Lorsque nous poursuivons un objectif, c’est notre capacité à focaliser notre énergie vers le but à atteindre qui va nous aider à agir. Cela ne concerne pas seulement le discernement de notre objectif, mais aussi l’acte en lui-même. Tout au long de notre effort, notre mental fédère notre énergie un peu comme un lien qui rassemble des fagots de bois. Dès que cet effort mental se relâche, l’acte se disperse et s’arrête.

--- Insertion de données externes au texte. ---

(** C4, amended: whichever step fails, [Get] returns the error of that
    step unchanged.  When the step is the parse, the reference parse,
    [PullChart] or [LoadChart], no buffer is returned.  When it is the
    final write, the error comes with the buffer that was being written
    to, which holds the bytes the codec wrote before it failed. *)
Theorem Get_error_transparent g href st (s : Step error Reference Chart) (e : error) :
  In s (steps g href st) -> failure s = Some e ->
  snd (fst (Get g href st)) = Some e
  /\ (kind (call s) <> KWrite -> fst (fst (Get g href st)) = None)
  /\ (kind (call s) = KWrite ->
      exists u ref c w p w',
        url_Parse href = Ok u
        /\ ParseReference (Host u ++ Path u) = Ok ref
        /\ fetch (Client g) ref (world st) = (Ok c, w)
        /\ call s = CallWrite c
        /\ chartutil_Write c w = ((p, Some e), w')
        /\ fst (fst (Get g href st)) = Some {| contents := p |}).
Proof.
  run_cases g href st.
  all: intros Hin Hf; simpl in Hin.
  all: repeat (destruct Hin as [<-|Hin]); try contradiction; simpl in Hf;
    try discriminate Hf.
  all: first [injection Hf as -> | subst].
  all: split; [reflexivity|].
  all: split; [simpl; intros; congruence|].
  all: simpl; intros Hk; try discriminate Hk.
  do 6 eexists. repeat split; eauto using fetch_run.
Qed.

(** Conversely [Get] invents no error: the error it returns is the failure
    of the last step performed, and without a failing step it returns a
    buffer and a nil error. *)
Lemma Get_error_from_step g href st :
  match snd (fst (Get g href st)) with
  | Some e => exists s, In s (steps g href st) /\ failure s = Some e
  | None =>
      (forall s, In s (steps g href st) -> failure s = None)
      /\ fst (fst (Get g href st)) <> None
  end.
Proof.
  run_cases g href st.
  all: try match goal with
           | |- match ?x with Some _ => _ | None => _ end => destruct x
           end.
  all: try match goal with
           | |- context [did ?c (Some ?e)] =>
               exists (did c (Some e)); split; [simpl; tauto|reflexivity]
           end.
  split; [|discriminate]. intros s Hin. simpl in Hin.
  repeat (destruct Hin as [<-|Hin]); try contradiction; reflexivity.
Qed.

(** What [Get] returns and how it leaves the world, in terms of the artifact
    fetched and of the codec. *)
Lemma Get_fetch g href st :
  (fst (Get g href st), world (snd (Get g href st))) =
  match url_Parse href with
  | Err e => ((None, Some e), world st)
  | Ok u =>
      match ParseReference (Host u ++ Path u) with
      | Err e => ((None, Some e), world st)
      | Ok ref =>
          match fetch (Client g) ref (world st) with
          | (Err e, w) => ((None, Some e), w)
          | (Ok c, w) =>
              let '((p, err), w') := chartutil_Write c w in
              ((Some (Buffer_Write (NewBuffer []) p), err), w')
          end
      end
  end.
Proof.
  unfold fetch. run_cases g href st; reflexivity.
Qed.

(** C9: the reference is built from the host and the path of the parsed
    href and from nothing else.  Two hrefs that parse and agree on host
    and path, whatever their scheme, query, fragment or user information,
    lead to the same result, the same world, and the same steps after the
    parse, hence the same collaborator calls. *)
Theorem Get_host_path_only g (h1 h2 : string) (u1 u2 : URL) st :
  url_Parse h1 = Ok u1 -> url_Parse h2 = Ok u2 ->
  Host u1 = Host u2 -> Path u1 = Path u2 ->
  fst (Get g h1 st) = fst (Get g h2 st)
  /\ world (snd (Get g h1 st)) = world (snd (Get g h2 st))
  /\ tl (steps g h1 st) = tl (steps g h2 st)
  /\ collaboratorCalls (steps g h1 st) = collaboratorCalls (steps g h2 st).
Proof.
  intros E1 E2 Hh Hp. unfold steps. rewrite !Get_run, E1, E2. cbv zeta.
  rewrite Hh, Hp.
  destruct (ParseReference (Host u2 ++ Path u2)) as [ref|e].
  2: cbn [fst snd]; rewrite !skipn_extend; repeat split.
  destruct (PullChart (Client g) ref (world st)) as [[e|] w1].
  1: cbn [fst snd]; rewrite !skipn_extend; repeat split.
  destruct (LoadChart (Client g) ref w1) as [[c|e] w2].
  2: cbn [fst snd]; rewrite !skipn_extend; repeat split.
  destruct (chartutil_Write c w2) as [[p err] w3].
  cbn [fst snd]; rewrite !skipn_extend; repeat split.
Qed.

Section Repeat.

(** What makes the collaborators deterministic: on the worlds that
    satisfy [I] (say, those with a given registry content) the artifact
    fetched for a reference and the bytes encoded for a chart do not
    depend on the world, and the collaborators keep the world in [I]. *)
Variable I : World -> Prop.
Variable g : Getter error Reference Chart World.

Hypothesis fetch_keeps : forall ref w, I w -> I (snd (fetch (Client g) ref w)).
Hypothesis Write_keeps : forall c w, I w -> I (snd (chartutil_Write c w)).
Hypothesis fetch_same : forall ref w w',
  I w -> I w' -> fst (fetch (Client g) ref w) = fst (fetch (Client g) ref w').
Hypothesis Write_same : forall c w w',
  I w -> I w' -> fst (chartutil_Write c w) = fst (chartutil_Write c w').

Lemma Get_keeps href st : I (world st) -> I (world (snd (Get g href st))).
Proof.
  intros Hst. pose proof (Get_fetch g href st) as E.
  destruct (url_Parse href) as [u|e]; [|injection E as _ ->; exact Hst].
  destruct (ParseReference (Host u ++ Path u)) as [ref|e];
    [|injection E as _ ->; exact Hst].
  pose proof (fetch_keeps ref _ Hst) as Hf.
  destruct (fetch (Client g) ref (world st)) as [[c|e] w]; simpl in Hf;
    [|injection E as _ ->; exact Hf].
  pose proof (Write_keeps c _ Hf) as Hw.
  destruct (chartutil_Write c w) as [[p err] w']; simpl in Hw.
  injection E as _ ->. exact Hw.
Qed.

Lemma Get_same href st st' :
  I (world st) -> I (world st') -> fst (Get g href st) = fst (Get g href st').
Proof.
  intros Hst Hst'.
  pose proof (Get_fetch g href st) as E. pose proof (Get_fetch g href st') as E'.
  destruct (url_Parse href) as [u|e]; [|congruence].
  destruct (ParseReference (Host u ++ Path u)) as [ref|e]; [|congruence].
  pose proof (fetch_same ref _ _ Hst Hst') as Hf.
  pose proof (fetch_keeps ref _ Hst) as Hk.
  pose proof (fetch_keeps ref _ Hst') as Hk'.
  destruct (fetch (Client g) ref (world st)) as [r w].
  destruct (fetch (Client g) ref (world st')) as [r' w'].
  simpl in Hf, Hk, Hk'. subst r'.
  destruct r as [c|e]; [|congruence].
  pose proof (Write_same c _ _ Hk Hk') as Hw.
  destruct (chartutil_Write c w) as [[p err] w3].
  destruct (chartutil_Write c w') as [[p' err'] w3'].
  simpl in Hw. congruence.
Qed.

(** C7: two [Get] calls in sequence with the same href, against a client
    and a codec that return the same artifact and the same bytes each
    time, return the same buffer, byte for byte (and the same error). *)
Theorem Get_repeatable href st :
  I (world st) ->
  let first := Get g href st in
  let second := Get g href (snd first) in
  fst second = fst first.
Proof.
  intros Hst first second. unfold second, first.
  apply Get_same; [apply Get_keeps|]; exact Hst.
Qed.

End Repeat.

End GetFacts.

(** ** [RegistryGetter] *)

Section RegistryGetterFacts.

Context {error Reference Chart Option World : Type}.
Context {imports : Imports error Reference Chart World}.

(** C10: [RegistryGetter.Get] ignores its options.  For every href and any
    two lists of options, empty or not, the call is the call of the
    underlying getter on the href alone, so buffer, error and effects are
    the same. *)
Theorem RegistryGetter_Get_ignores_options
    (rg : RegistryGetter error Reference Chart World) (href : string)
    (options options' : list Option) (st : State error Reference Chart World) :
  RegistryGetter_Get rg href options st = RegistryGetter_Get rg href options' st
  /\ RegistryGetter_Get rg href options st = Get (g rg) href st.
Proof. split; reflexivity. Qed.

End RegistryGetterFacts.

(** ** The reference resolver *)

Section ResolverFacts.

Import Resolver.

Implicit Types (locator : URL) (explicitVersion : string).

(** The tag embedded in a path is present exactly when the path has a
    [':'] after its last ['/']. *)
Lemma existingTag_present (path : string) :
  hasByte ":" (afterLast "/" path) = true <-> existingTag path <> None.
Proof.
  unfold existingTag. destruct (hasByte ":" (afterLast "/" path)); split;
    congruence.
Qed.

(** Cutting the tag off and putting it back gives the path again. *)
Lemma beforeFirst_afterFirst (c : ascii) (s : string) :
  hasByte c s = true ->
  (beforeFirst c s ++ String c (afterFirst c s))%string = s.
Proof.
  induction s as [|b r IH]; simpl; [discriminate|].
  destruct (Ascii.eqb_spec b c) as [->|]; simpl; [reflexivity|].
  intros H. f_equal. exact (IH H).
Qed.
(** A call that may still be running ([None]), raise or return. *)
Definition M (A : Type) : Type := option (outcome A).

Definition ret {A} (a : A) : M A := Some (Returned a).

Definition bind {A B} (m : M A) (k : A -> M B) : M B :=
  match m with
  | None => None
  | Some (Raised e) => Some (Raised e)
  | Some (Returned a) => k a
  end.

Notation "x <- m ;; k" := (bind m (fun x => k))
  (at level 100, m at next level, right associativity).

(** [d[key]] for a dictionary returned by [get_statistics]. *)
Definition getitem (d : gmap string StatValue) (key : string)
  : M StatValue :=
  match d !! key with
  | Some v => ret v
  | None => Some (Raised "KeyError")
  end.

(** [random.seed(42)]: the generator restarts its stream. *)
Definition random_seed (w : World) : World :=
  {| drawn := 0; slept := slept w; clock := clock w |}.

Definition test_data : list string :=
  ["Data1"; "Data2"; "Data3"; "Data4"; "Data5";
   "Data6"; "Data7"; "Data8"; "Data9"; "Data10"]%string.

Definition window_size : Z := 4.

Section Oracle.
Variable rng : nat -> Q.
Variable lag : nat -> Q.

(** [for data in test_data: if sw_sender.send_frame(data, sw_receiver):
    successful += 1; time.sleep(0.1)] *)
Fixpoint send_each (data_list : list string) (successful : Z)
    (st : StopAndWaitSender.State) : Z * StopAndWaitSender.State :=
  match data_list with
  | [] => (successful, st)
  | data :: rest =>
      let '(ok, st) := StopAndWaitSender.send_frame rng lag data st in
      let successful := if ok then successful + 1 else successful in
      send_each rest successful
        {| StopAndWaitSender.sender := StopAndWaitSender.sender st;
           StopAndWaitSender.receiver := StopAndWaitSender.receiver st;
           StopAndWaitSender.world :=
             time_sleep lag (1 # 10) (StopAndWaitSender.world st) |}
  end.

(** The Stop-and-Wait part: the entry of the results and the process
    state it leaves. *)
Definition compare_stop_and_wait (w : World) : M (Dict Value * World) :=
  let w := random_seed w in
  let start_time := time_time w in
  let '(successful, st) :=
    send_each test_data 0
      {| StopAndWaitSender.sender := StopAndWaitSender.init 1;
         StopAndWaitSender.receiver := StopAndWaitReceiver.init;
         StopAndWaitSender.world := w |} in
  let w := StopAndWaitSender.world st in
  let sw_time := (time_time w - start_time)%Q in
  let sw_stats :=
    StopAndWaitSender.get_statistics (StopAndWaitSender.sender st) in
  transmissions <- getitem sw_stats "total_transmissions" ;;
  efficiency <- getitem sw_stats "efficiency" ;;
  ret ([("time"%string, VFloat sw_time);
        ("successful"%string, VInt successful);
        ("total_frames"%string, VInt (Z.of_nat (length test_data)));
        ("transmissions"%string, VStat transmissions);
        ("efficiency"%string, VStat efficiency);
        ("received_data"%string,
         VInt (Z.of_nat
                 (length (StopAndWaitReceiver.get_received_data
                            (StopAndWaitSender.receiver st)))))],
       w).

Definition compare_go_back_n (w : World) : M (Dict Value * World) :=
  let w := random_seed w in
  let start_time := time_time w in
  let '(_, st) :=
    GoBackNSender.send_frames rng lag
      {| GoBackNSender.sender :=
           GoBackNSender.add_data test_data
             (GoBackNSender.init window_size 1);
         GoBackNSender.receiver := GoBackNReceiver.init;
         GoBackNSender.world := w |} in
  let w := GoBackNSender.world st in
  let gbn_time := (time_time w - start_time)%Q in
  let gbn_stats := GoBackNSender.get_statistics (GoBackNSender.sender st) in
  let gbn_recv_stats :=
    GoBackNReceiver.get_statistics (GoBackNSender.receiver st) in
  successful <- getitem gbn_recv_stats "frames_accepted" ;;
  transmissions <- getitem gbn_stats "total_transmissions" ;;
  retransmissions <- getitem gbn_stats "retransmissions" ;;
  efficiency <- getitem gbn_stats "efficiency" ;;
  ret ([("time"%string, VFloat gbn_time);
        ("successful"%string, VStat successful);
        ("total_frames"%string, VInt (Z.of_nat (length test_data)));
        ("transmissions"%string, VStat transmissions);
        ("retransmissions"%string, VStat retransmissions);
        ("efficiency"%string, VStat efficiency);
        ("received_data"%string,
         VInt (Z.of_nat
                 (length (GoBackNReceiver.get_received_data
                            (GoBackNSender.receiver st)))))],
       w).

(** The Selective Repeat part; [fuel] bounds the passes of the unbounded
    loop of [send_frames] that are followed. *)
Definition compare_selective_repeat (fuel : nat) (w : World)
  : M (Dict Value * World) :=
  let w := random_seed w in
  let start_time := time_time w in
  match
    SelectiveRepeatSender.send_frames rng lag fuel
      {| SelectiveRepeatSender.sender :=
           SelectiveRepeatSender.add_data test_data
             (SelectiveRepeatSender.init window_size 1);
         SelectiveRepeatSender.receiver :=
           SelectiveRepeatReceiver.init window_size;
         SelectiveRepeatSender.world := w |}
  with
  | None => None
  | Some (_, st) =>
      let w := SelectiveRepeatSender.world st in
      let sr_time := (time_time w - start_time)%Q in
      let sr_stats :=
        SelectiveRepeatSender.get_statistics
          (SelectiveRepeatSender.sender st) in
      let sr_recv_stats :=
        SelectiveRepeatReceiver.get_statistics
          (SelectiveRepeatSender.receiver st) in
      successful <- getitem sr_recv_stats "frames_delivered" ;;
      transmissions <- getitem sr_stats "total_transmissions" ;;
      retransmissions <- getitem sr_stats "retransmissions" ;;
      efficiency <- getitem sr_stats "efficiency" ;;
      ret ([("time"%string, VFloat sr_time);
            ("successful"%string, VStat successful);
            ("total_frames"%string, VInt (Z.of_nat (length test_data)));
            ("transmissions"%string, VStat transmissions);
            ("retransmissions"%string, VStat retransmissions);
            ("efficiency"%string, VStat efficiency);
            ("received_data"%string,
             VInt (Z.of_nat
                     (length (SelectiveRepeatReceiver.get_received_data
                                (SelectiveRepeatSender.receiver st)))))],
           w)
  end.

(** [compare_protocols()], called in process state [w]: the three runs
    one after the other, each after [random.seed(42)], and the returned
    [protocols_results]. *)
Definition compare_protocols (fuel : nat) (w : World)
  : M (Dict (Dict Value)) :=
  sw <- compare_stop_and_wait w ;;
  gbn <- compare_go_back_n sw.2 ;;
  sr <- compare_selective_repeat fuel gbn.2 ;;
  ret [("Stop-and-Wait"%string, sw.1);
       ("Go-Back-N"%string, gbn.1);
       ("Selective Repeat"%string, sr.1)].

End Oracle.

End ArqProtocolsDemo.

(** * Properties *)

Module SRR := SelectiveRepeatReceiver.
Module SRS := SelectiveRepeatSender.
Module GBR := GoBackNReceiver.
Module GBS := GoBackNSender.
Module SWR := StopAndWaitReceiver.
Module SWS := StopAndWaitSender.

Or la détermination semble ne pouvoir se développer que face à une limite. C’est parce que le mental se trouve devant une limite qu’il se contraint à l’effort. Il faut beaucoup de force pour savoir s’imposer une limite au-delà de sa zone de confort. Cela demande de la maturité, c’est pourquoi il est rare qu’un enfant soit en mesure de fixer la limite qui lui faut pour progresser. En fait, quand on y pense, les limites qui nous font vraiment progresser viennent de l’extérieur. Nous avons parlé de cela dans l’article L’apocalypse cognitive, quand nous réfléchissions autour de l’expression « nécessité fait loi ». Si ça vous intéresse, jetez-y un coup d’œil !
Reprenons. Contrairement au sentimental ou au nerveux, il ne faut pas craindre d’être sévère avec l’amorphe. En fait, il n’y a pas tellement d’alternative pour percer ce donut de mollesse. C’est ici qu’il faut appliquer ce passage du livre des proverbes (13, 24) : « Qui ménage sa trique n’aime pas son fils, qui l’aime vraiment veille à le corriger. »
Pour ne rien vous cacher je n’ai pas vu beaucoup d’autres conseils éducatifs concernant l’amorphe. Il faut juste beaucoup d’énergie pour le bouger, à priori on n’a pas besoin de la même subtilité que pour le nerveux par exemple.
Si vous souhaitez en savoir plus sur la façon d’éduquer les caractères, n’hésitez pas à lire le livre d’André le Gall dont je vous ai parlé : Caractérologie Des Enfants Et Des Adolescents À L'usage Des Parents Et Des Éducateurs.
Bonne semaine, et à bientôt !
[1] Saint Jean-Paul II, Lettre aux artistes, 4 avril 1999, §16.